** DATA TO PROCESS **
(** C2, as amended: in a training pass the two training tensors always have
    [batch_size] rows, whatever the number of sampled experiences; the rows
    past the sampled ones are left as [np.zeros] made them, and the model is
    fitted once on all the rows.  In particular, with [batch_size >= 0] and
    a well-formed shape, the pass on an empty replay memory does not raise
    and fits the model on [batch_size] zero-filled rows. *)
Theorem training_tensors_have_batch_size_rows (w : World) :
  let a := self w in
  let sampled := fst (get_random_experiences (hd [] (perms w)) (batch_size a)
                        (replay_memory a)) in
  let zero_x := zeros (fst (input_shape a)) (snd (input_shape a)) in
  let zero_y := repeat vzero (Z.to_nat (num_outputs a)) in
  (forall w', _train_model w = (Ok tt, w') ->
     exists ps X Y,
       trace w' = trace w ++ map EvPredict ps ++ [EvFit X Y]
       /\ Z.of_nat (length X) = batch_size a
       /\ Z.of_nat (length Y) = batch_size a
       /\ (forall j, (length sampled <= j < length X)%nat ->
            nth_error X j = Some zero_x /\ nth_error Y j = Some zero_y)
       /\ _model (self w') = fit (_model a) X Y)
  /\ (_arr (replay_memory a) = [] ->
      0 <= batch_size a -> 0 <= fst (input_shape a) ->
      0 <= snd (input_shape a) -> 0 <= num_outputs a ->
      exists w',
        _train_model w = (Ok tt, w')
        /\ trace w'
           = trace w ++ [EvFit (repeat zero_x (Z.to_nat (batch_size a)))
                               (repeat zero_y (Z.to_nat (batch_size a)))]
        /\ _model (self w')
           = fit (_model a) (repeat zero_x (Z.to_nat (batch_size a)))
                            (repeat zero_y (Z.to_nat (batch_size a)))).
Proof.
  intros a sampled zero_x zero_y. split.
  - intros w' H. apply _train_model_Ok in H. cbv zeta in H.
    destruct H as (ps & X & Y & Ht & HX & HY & Hrows & Hm & _).
    exists ps, X, Y. now splits.
  - intros Harr Hbs Hw Hh Hn.
    assert (Hsampled : sampled = []).
    { unfold sampled, get_random_experiences. cbn [fst]. fold a.
      rewrite Harr.
      assert (Hsh : shuffle (hd [] (perms w)) (@nil Experience) = [])
        by (unfold shuffle; cbn; now destruct (hd [] (perms w))).
      rewrite Hsh. unfold slice0. destruct (_ <? 0); apply firstn_nil. }
    unfold _train_model.
    unfold bind at 1, get_self at 1, gets at 1.
    rewrite (bind_run _ _ _ _ _ (memory_sample_run _ _)).
    fold a sampled. rewrite Hsampled.
    unfold bind at 1, get_self at 1, gets at 1.
    cbn [self with_self with_perms set_replay_memory batch_size input_shape
         num_outputs].
    fold a zero_x zero_y. unfold np_zeros.
    cbn [existsb].
    rewrite !(proj2 (Z.ltb_ge _ 0)) by lia.
    cbn. eexists. splits; reflexivity.
Qed.

End PolicyClaims.

Section PolicyRuns.

#[local] Existing Instance toy.

(** Witness of C10: [epsilon = 1], a draw above it, training disabled. *)
Lemma not_training_returns_argmax_witness :
  let w := {| self := toy_agent 2 10 (Some 5) false false;
              perms := []; rands := [5]; choices := [2%nat]; times := [];
              trace := [] |} in
  _training_model (self w) = false
  /\ (predict (_model (self w)) (expand_dims 7) <> [] ->
      exists i w1,
        np_argmax (predict (_model (self w)) (expand_dims 7)) = Ok i
        /\ decision_policy (expand_dims 7) w
           = (Ok (i, predict (_model (self w)) (expand_dims 7)), w1))
  /\ (forall act w', update 7 false false w = (Ok act, w') ->
        np_argmax (predict (_model (self w)) (expand_dims 7)) = Ok act).
Proof.
  intros w. split; [reflexivity|].
  apply (not_training_returns_argmax (B := toy) 7 false false w).
  reflexivity.
Defined.

(** C4: an agent built with [save_after] left at its default [None], with
    the simulator attached; its first tick with a wall collision raises
    [TypeError] at the modulo of [_handle_collision], before anything is
    stored or any action is chosen. *)
Theorem wall_collision_with_default_save_after_raises :
  let w := toy_world (toy_agent 2 10 None true false) in
  fst (update 7 false true w) = Raise TypeError
  /\ trace (snd (update 7 false true w)) = []
  /\ _current_action (self (snd (update 7 false true w))) = None.
Proof. cbv zeta. repeat split. Qed.

(** Witness of C2 (amended): a fresh agent with [batch_size = 2], whose
    replay memory is empty. *)
Lemma training_tensors_have_batch_size_rows_witness :
  let w := toy_world (toy_agent 2 10 (Some 5) true false) in
  exists w',
    _train_model w = (Ok tt, w')
    /\ trace w' = trace w ++ [EvFit (repeat 0 2) (repeat (repeat 0 3) 2)]
    /\ _model (self w') = fit (_model (self w)) (repeat 0 2)
                             (repeat (repeat 0 3) 2).
Proof.
  intros w.
  apply (proj2 (training_tensors_have_batch_size_rows (B := toy) w));
    cbn; (reflexivity || lia).
Defined.

(** C2 as stated fails: on the empty replay memory of a fresh agent with
    [batch_size = 2], the training pass is not a no-op; it fits the model
    on tensors of two zero-filled rows, though no experience was sampled. *)
Lemma training_on_empty_memory_fits_zero_rows :
  let w := toy_world (toy_agent 2 10 (Some 5) true false) in
  fst (get_random_experiences [] 2 (replay_memory (self w))) = []
  /\ fst (_train_model w) = Ok tt
  /\ trace (snd (_train_model w)) = [EvFit [0; 0] [[0; 0; 0]; [0; 0; 0]]]
  /\ _model (self (snd (_train_model w))) <> _model (self w).
Proof. cbv zeta. repeat split. discriminate. Qed.

End PolicyRuns.

(** ** Reading the log of a run *)

Section LogFacts.

Context {B : Backend}.

Lemma shaped_log_quiet (pre rest : list event) :
  Forall quiet pre -> shaped_log (pre ++ rest) = shaped_log rest.
Proof.
  induction 1 as [|e pre He _ IH]; [reflexivity|].
  destruct e; cbn in He |- *; (exact IH || contradiction).
Qed.

Lemma reset_follows_quiet (pre rest : list event) :
  Forall quiet pre -> reset_follows (pre ++ rest) = reset_follows rest.
Proof.
  induction 1 as [|e pre He _ IH]; [reflexivity|].
  destruct e; cbn in He |- *; (exact IH || contradiction).
Qed.

Lemma training_pass_quiet (evs : list event) :
  training_pass evs -> Forall quiet evs.
Proof.
  intros (ps & X & Y & ->). apply Forall_app. split.
  - induction ps; cbn; constructor; cbn; auto.
  - constructor; cbn; auto.
Qed.

Lemma training_pass_saved (evs : list event) :
  training_pass evs -> saved evs = [].
Proof.
  intros (ps & X & Y & ->). apply saved_model_events.
  apply Forall_app. split.
  - apply Forall_model_event_predicts.
  - constructor; cbn; auto.
Qed.

(** What one completed tick adds to the log, as [shaped_log] reads it. *)
Lemma update_shaped (inputs : tensor) (rc wc : bool) (w w' : World) act :
  update inputs rc wc w = (Ok act, w') ->
  let a := self w in
  let p := _qlearn_params a in
  let base := if wc then wall p else if rc then reward p else other p in
  let starved :=
    negb rc && (_steps_without_reward a + 1
                >=? fst (input_shape a) * snd (input_shape a)) in
  let rew :=
    if rc
    then (if _rewarded_currently a then base - (reward p - other p) else base)
    else (if starved then base + wall p else base) in
  exists evs,
    trace w' = trace w ++ evs
    /\ (forall rest, reset_follows rest = false ->
          shaped_log (evs ++ rest) = (rew, starved) :: shaped_log rest
          /\ reset_follows (evs ++ rest) = false)
    /\ config (self w') = config a
    /\ _rewarded_currently (self w') = rc
    /\ _steps_without_reward (self w')
       = (if rc || starved then 0 else _steps_without_reward a + 1)
    /\ _collision_count (self w')
       = (if wc then _collision_count a + 1 else _collision_count a).
Proof.
  intros H a p base starved rew. apply update_Ok in H. cbv zeta in H.
  fold a p base starved rew in H.
  destruct H as (saves & train1 & train2 & q & Ht & Hsaves & Htr1 & Htr2 & _
                 & Hcf & _ & _ & Hrc & Hst & Hcc).
  set (store := match _current_state a with Some s => _ | None => _ end) in Ht.
  set (post := if starved then _ else _) in Ht.
  set (pre := saves ++ train1 ++ store ++ train2 ++ [EvPredict (expand_dims inputs)]).
  assert (Hpre : Forall quiet pre).
  { unfold pre. repeat (apply Forall_app; split).
    - destruct wc.
      + destruct Hsaves as (k & _ & _ & ->).
        destruct (_ =? 0); repeat constructor.
      + subst saves. constructor.
    - destruct (wc && _training_model a).
      + now apply training_pass_quiet.
      + subst train1. constructor.
    - unfold store. destruct (_current_state a); repeat constructor.
    - destruct (_training_model a && _train_each_step a).
      + now apply training_pass_quiet.
      + subst train2. constructor.
    - repeat constructor. }
  exists (pre ++ EvDebug act rew q :: post).
  split.
  { rewrite Ht. unfold pre. now rewrite <- !app_assoc. }
  split; [|now splits].
  intros rest Hrest. rewrite <- app_assoc.
  rewrite shaped_log_quiet, reset_follows_quiet by exact Hpre.
  cbn [app shaped_log reset_follows]. split; [|reflexivity].
  assert (Hpost : reset_follows (post ++ rest) = starved
                  /\ shaped_log (post ++ rest) = shaped_log rest).
  { unfold post. destruct starved; [|now split].
    destruct (_debug a); cbn; now split. }
  destruct Hpost as [-> ->]. reflexivity.
Qed.


Lemma run_ticks_cons_Ok (t : tensor * bool * bool) ticks (w w' : World) acts :
  run_ticks (t :: ticks) w = (Ok acts, w') ->
  exists act w1 acts',
    update (fst (fst t)) (snd (fst t)) (snd t) w = (Ok act, w1)
    /\ run_ticks ticks w1 = (Ok acts', w')
    /\ acts = act :: acts'.
Proof.
  destruct t as [[i rc] wc]. cbn [run_ticks fst snd]. intros H.
  bind_inv H act w1 E1. bind_inv H acts' w2 E2.
  injection H as <- <-. now exists act, w1, acts'.
Qed.

Lemma run_ticks_app (t1 t2 : list (tensor * bool * bool)) :
  forall (w w' : World) acts,
  run_ticks (t1 ++ t2) w = (Ok acts, w') ->
  exists a1 w1 a2,
    run_ticks t1 w = (Ok a1, w1)
    /\ run_ticks t2 w1 = (Ok a2, w')
    /\ acts = (a1 ++ a2)%list.
Proof.
  induction t1 as [|t t1 IH]; intros w w' acts H.
  - exists [], w, acts. now splits.
  - cbn [app] in H. apply run_ticks_cons_Ok in H.
    destruct H as (act & w1 & acts' & E1 & E2 & ->).
    apply IH in E2. destruct E2 as (a1 & w2 & a2 & E2 & E3 & ->).
    exists (act :: a1), w2, a2. splits; auto.
    destruct t as [[i rc] wc]. cbn [run_ticks fst snd] in E1 |- *.
    rewrite (bind_run _ _ _ _ _ E1), (bind_run _ _ _ _ _ E2). reflexivity.
Qed.

(** Ticks without any collision, short of the stagnation bound. *)
Lemma starving_run (obs : list tensor) :
  forall (w w' : World) acts,
  _steps_without_reward (self w) + Z.of_nat (length obs)
    < fst (input_shape (self w)) * snd (input_shape (self w)) ->
  run_ticks (map (fun i => (i, false, false)) obs) w = (Ok acts, w') ->
  exists evs,
    trace w' = trace w ++ evs
    /\ (forall rest, reset_follows rest = false ->
          shaped_log (evs ++ rest)
          = (repeat (other (_qlearn_params (self w)), false) (length obs)
               ++ shaped_log rest)%list
          /\ reset_follows (evs ++ rest) = false)
    /\ config (self w') = config (self w)
    /\ _steps_without_reward (self w')
       = _steps_without_reward (self w) + Z.of_nat (length obs).
Proof.
  induction obs as [|i obs IH]; intros w w' acts Hlt H.
  - injection H as <- <-. exists []. rewrite app_nil_r. cbn.
    splits; auto. lia.
  - cbn [map] in H. apply run_ticks_cons_Ok in H.
    destruct H as (act & w1 & acts' & E1 & E2 & ->). cbn [fst snd] in E1.
    apply update_shaped in E1. cbv zeta in E1. cbn [negb andb orb] in E1.
    cbn [length] in Hlt.
    destruct (Z.geb_spec (_steps_without_reward (self w) + 1)
                (fst (input_shape (self w)) * snd (input_shape (self w))))
      as [Hge|_] in E1; [lia|].
    destruct E1 as (evs1 & Ht1 & Hlog1 & Hcf1 & _ & Hst1 & _).
    pose proof (config_fields _ _ Hcf1) as (Hsh & Hp & _).
    apply IH in E2; [|rewrite Hst1, Hsh; lia].
    destruct E2 as (evs2 & Ht2 & Hlog2 & Hcf2 & Hst2).
    exists (evs1 ++ evs2)%list. split; [now rewrite Ht2, Ht1, <- app_assoc|].
    split; [|split; [congruence|rewrite Hst2, Hst1; cbn [length]; lia]].
    intros rest Hrest. rewrite <- app_assoc.
    destruct (Hlog2 rest Hrest) as [Hs2 Hr2].
    destruct (Hlog1 (evs2 ++ rest)%list Hr2) as [Hs1 Hr1].
    rewrite Hs1, Hs2, Hp. split; [reflexivity|exact Hr1].
Qed.

End LogFacts.

(** ** Claims on the reward shaping *)

Section ShapingClaims.

Context {B : Backend}.

(** C6: with the observation grid 10 x 10 and the stagnation counter at 0,
    in a run of 100 ticks without reward collision and without wall
    collision, the ticks 1 to 99 report the plain reward [other] and do not
    restart, and tick 100 reports [other + wall] and resets the simulator;
    the counter is back at 0 afterwards. *)
Theorem stagnation_restart_at_tick_100
    (obs : list tensor) (w w' : World) (acts : list nat) :
  input_shape (self w) = (10, 10) ->
  _steps_without_reward (self w) = 0 ->
  length obs = 100%nat ->
  run_ticks (map (fun i => (i, false, false)) obs) w = (Ok acts, w') ->
  let p := _qlearn_params (self w) in
  exists evs,
    trace w' = trace w ++ evs
    /\ shaped_log evs
       = (repeat (other p, false) 99 ++ [(other p + wall p, true)])%list
    /\ _steps_without_reward (self w') = 0.
Proof.
  intros Hshape Hsteps Hlen H p.
  rewrite <- (firstn_skipn 99 obs), map_app in H.
  apply run_ticks_app in H. destruct H as (a1 & w1 & a2 & E1 & E2 & _).
  assert (Hl1 : length (firstn 99 obs) = 99%nat)
    by (rewrite length_firstn; lia).
  apply starving_run in E1; [|rewrite Hshape, Hsteps, Hl1; cbn; lia].
  destruct E1 as (evs1 & Ht1 & Hlog1 & Hcf1 & Hst1).
  rewrite Hl1, Hsteps in Hst1. rewrite Hl1 in Hlog1.
  pose proof (config_fields _ _ Hcf1) as (Hsh & Hp & _).
  destruct (skipn 99 obs) as [|i [|j tl]] eqn:Hlast.
  - apply (f_equal (@length _)) in Hlast. rewrite length_skipn in Hlast.
    cbn in Hlast. lia.
  - cbn [map] in E2. apply run_ticks_cons_Ok in E2.
    destruct E2 as (act & w2 & acts' & E2 & E3 & _).
    injection E3 as _ <-. cbn [fst snd] in E2.
    apply update_shaped in E2. cbv zeta in E2. cbn [negb andb orb] in E2.
    rewrite Hst1, Hsh, Hshape, Hp in E2. cbn [fst snd] in E2.
    change (0 + Z.of_nat 99 + 1 >=? 10 * 10) with true in E2.
    destruct E2 as (evs2 & Ht2 & Hlog2 & _ & _ & Hst2 & _).
    exists (evs1 ++ evs2)%list.
    split; [now rewrite Ht2, Ht1, <- app_assoc|]. split; [|exact Hst2].
    destruct (Hlog2 [] eq_refl) as [Hs2 Hr2]. rewrite app_nil_r in Hs2, Hr2.
    destruct (Hlog1 evs2 Hr2) as [Hs1 _].
    rewrite Hs1, Hs2. reflexivity.
  - apply (f_equal (@length _)) in Hlast. rewrite length_skipn in Hlast.
    cbn in Hlast. lia.
Qed.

** EXERCISE AIM **
Each line of the entries above that has the word "simulator" is to be copied.

** EXERCISE ANSWER **
    the simulator attached; its first tick with a wall collision raises
    restart, and tick 100 reports [other + wall] and resets the simulator;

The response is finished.